[Opening TASK INPUTS section]

(** X14.  What the aggregator keeps when data is missing.  A null
    feature record is skipped: after the numeric pass a
    track has an entry exactly when some non-null record carried its
    identifier, and the entry is that of the last such record.  With a
    track object in every entry the aggregator returns a mapping.
    Whenever it returns one, every track keeps the numeric fields the
    numeric pass gave it (none if it gave none), a track the numeric
    pass gave an entry is still in the mapping, and a track under whose
    identifier the genre pass stored nothing has exactly its numeric
    entry, without a genres key. *)
Theorem missing_data_keeps_tracks (sp : Sp) (tracks : list saved_item) :
  (forall tid,
     fst (numeric_pass sp tracks) !! tid =
     numeric_entry <$> latest tid (numeric_responses sp tracks)) /\
  (Forall has_track tracks ->
   exists features sp', get_audio_features sp tracks = Ok (features, sp')) /\
  (forall features sp',
     get_audio_features sp tracks = Ok (features, sp') ->
     forall tid,
       numeric_of (features !! tid) =
         numeric_of (numeric_entry <$> latest tid (numeric_responses sp tracks)) /\
       (is_Some (latest tid (numeric_responses sp tracks)) ->
        is_Some (features !! tid)) /\
       (~ In tid (paired_ids sp tracks) ->
        features !! tid =
          numeric_entry <$> latest tid (numeric_responses sp tracks))).
Proof.
  split; [intros tid; apply numeric_pass_lookup |].
  unfold get_audio_features, paired_ids.
  fold (numeric_pass sp tracks).
  pose proof (numeric_pass_lookup sp tracks) as Hnumeric.
  destruct (numeric_pass sp tracks) as [features0 sp0].
  cbn [fst snd] in *. split.
  - intros Hall. now apply genre_chunks_total.
  - intros features sp' Hrun tid.
    apply genre_chunks_pairs in Hrun.
    destruct (merge_genres_keeps _ _ _ tid Hrun) as (Hnum & Hsome & Hother).
    rewrite <- Hnumeric. split; [exact Hnum |]. split; [|exact Hother].
    intros [af Haf]. apply Hsome. rewrite Hnumeric, Haf. cbn. eauto.
Qed.

End AggregatorClaims.

(** X14, witness: both tracks have feature data and only [t1] lists an
    artist; [t2] stays in the mapping with its numeric fields and no
    genres key. *)
Lemma missing_data_keeps_tracks_witness :
  exists features sp',
    get_audio_features plain_library plain_tracks = Ok (features, sp') /\
    features !! "t2"%string =
      Some (Descriptor (Some (PNum (Float 0.2))) (Some (PNum (Float 0.3)))
              (Some (PNum (Float 0.5))) (Some (PNum (Float 90))) None).
Proof.
  destruct (missing_data_keeps_tracks plain_library plain_tracks)
    as (_ & Hreturns & Hkeeps).
  destruct Hreturns as (features & sp' & Hrun).
  { repeat constructor; cbv; eauto. }
  exists features, sp'. split; [exact Hrun |].
  destruct (Hkeeps features sp' Hrun "t2"%string) as (_ & _ & Hother).
  rewrite Hother; [reflexivity |].
  vm_compute. intros [Heq|[]]. discriminate Heq.
Defined.

(** C1, where the code departs from the claim.  The genre pass pairs the
    artists it asked for with the first entries of the track list, not
    with the tracks they belong to.  With [t2] listing no artist, the
    genres of [t3]'s artist are stored under [t2] and [t3] gets none; with
    an entry that has no track object ahead of a track with an artist, the
    pass raises. *)
Theorem genres_follow_position_not_track :
  artist_ids_of mixed_tracks = ["a1"; "a3"]%string /\
  entry_of "t2" (get_audio_features mixed_library mixed_tracks) =
    Ok (Some (Descriptor (Some (PNum (Float 0.2))) (Some (PNum (Float 0.3)))
                (Some (PNum (Float 0.5))) (Some (PNum (Float 90)))
                (Some ["lo-fi"%string]))) /\
  entry_of "t3" (get_audio_features mixed_library mixed_tracks) = Ok None /\
  get_audio_features mixed_library [unavailable; song "t2" ["a1"]] =
    Raise TypeError.
Proof. repeat split; vm_compute; reflexivity. Qed.

(** C7, where the code departs from the claim.  Missing data can stop the
    aggregator and can give a track a genres key that is not its own.
    With an entry that has no track object ahead of [t2], the numeric pass
    stores the data of [t2] and the genre pass then raises: no mapping is
    returned and the data of [t2] is lost with it.  And [t2] listing no
    artist, so that no answer of the genre lookup is for it, its entry
    ends with a genres key all the same, the list of another track's
    artist. *)
Theorem missing_data_stops_the_aggregator :
  fst (numeric_pass mixed_library [unavailable; song "t2" ["a1"]])
    !! "t2"%string =
    Some (Descriptor (Some (PNum (Float 0.2))) (Some (PNum (Float 0.3)))
            (Some (PNum (Float 0.5))) (Some (PNum (Float 90))) None) /\
  get_audio_features mixed_library [unavailable; song "t2" ["a1"]] =
    Raise TypeError /\
  first_artist (song "t2" []) = None /\
  fst (numeric_pass mixed_library mixed_tracks) !! "t2"%string =
    Some (Descriptor (Some (PNum (Float 0.2))) (Some (PNum (Float 0.3)))
            (Some (PNum (Float 0.5))) (Some (PNum (Float 90))) None) /\
  entry_of "t2" (get_audio_features mixed_library mixed_tracks) =
    Ok (Some (Descriptor (Some (PNum (Float 0.2))) (Some (PNum (Float 0.3)))
                (Some (PNum (Float 0.5))) (Some (PNum (Float 90)))
                (Some ["lo-fi"%string]))).
Proof. repeat split; vm_compute; reflexivity. Qed.

(** A feature record that omits a value is stored with [None] under its
    key, and the classifier raises on the entry: the zero default of the
    classifier applies to absent keys only. *)
Example omitted_value_is_stored_as_None :
  entry_of "t1" (get_audio_features partial_library (saved partial_library)) =
    Ok (Some (Descriptor (Some PNone) (Some (PNum (Float 0.5)))
                (Some (PNum (Float 0.5))) (Some (PNum (Float 90))) None)) /\
  label_of (Descriptor (Some PNone) (Some (PNum (Float 0.5)))
              (Some (PNum (Float 0.5))) (Some (PNum (Float 90))) None)
    None None None = Raise TypeError.
Proof. split; vm_compute; reflexivity. Qed.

[Closing TASK INPUTS section]

→ **EXERCISE BRIEF**:
Find the lines above that contain the word "song" and collect them.

→ **EXERCISE ANSWER**:
  get_audio_features mixed_library [unavailable; song "t2" ["a1"]] =
  fst (numeric_pass mixed_library [unavailable; song "t2" ["a1"]])
  get_audio_features mixed_library [unavailable; song "t2" ["a1"]] =
  first_artist (song "t2" []) = None /\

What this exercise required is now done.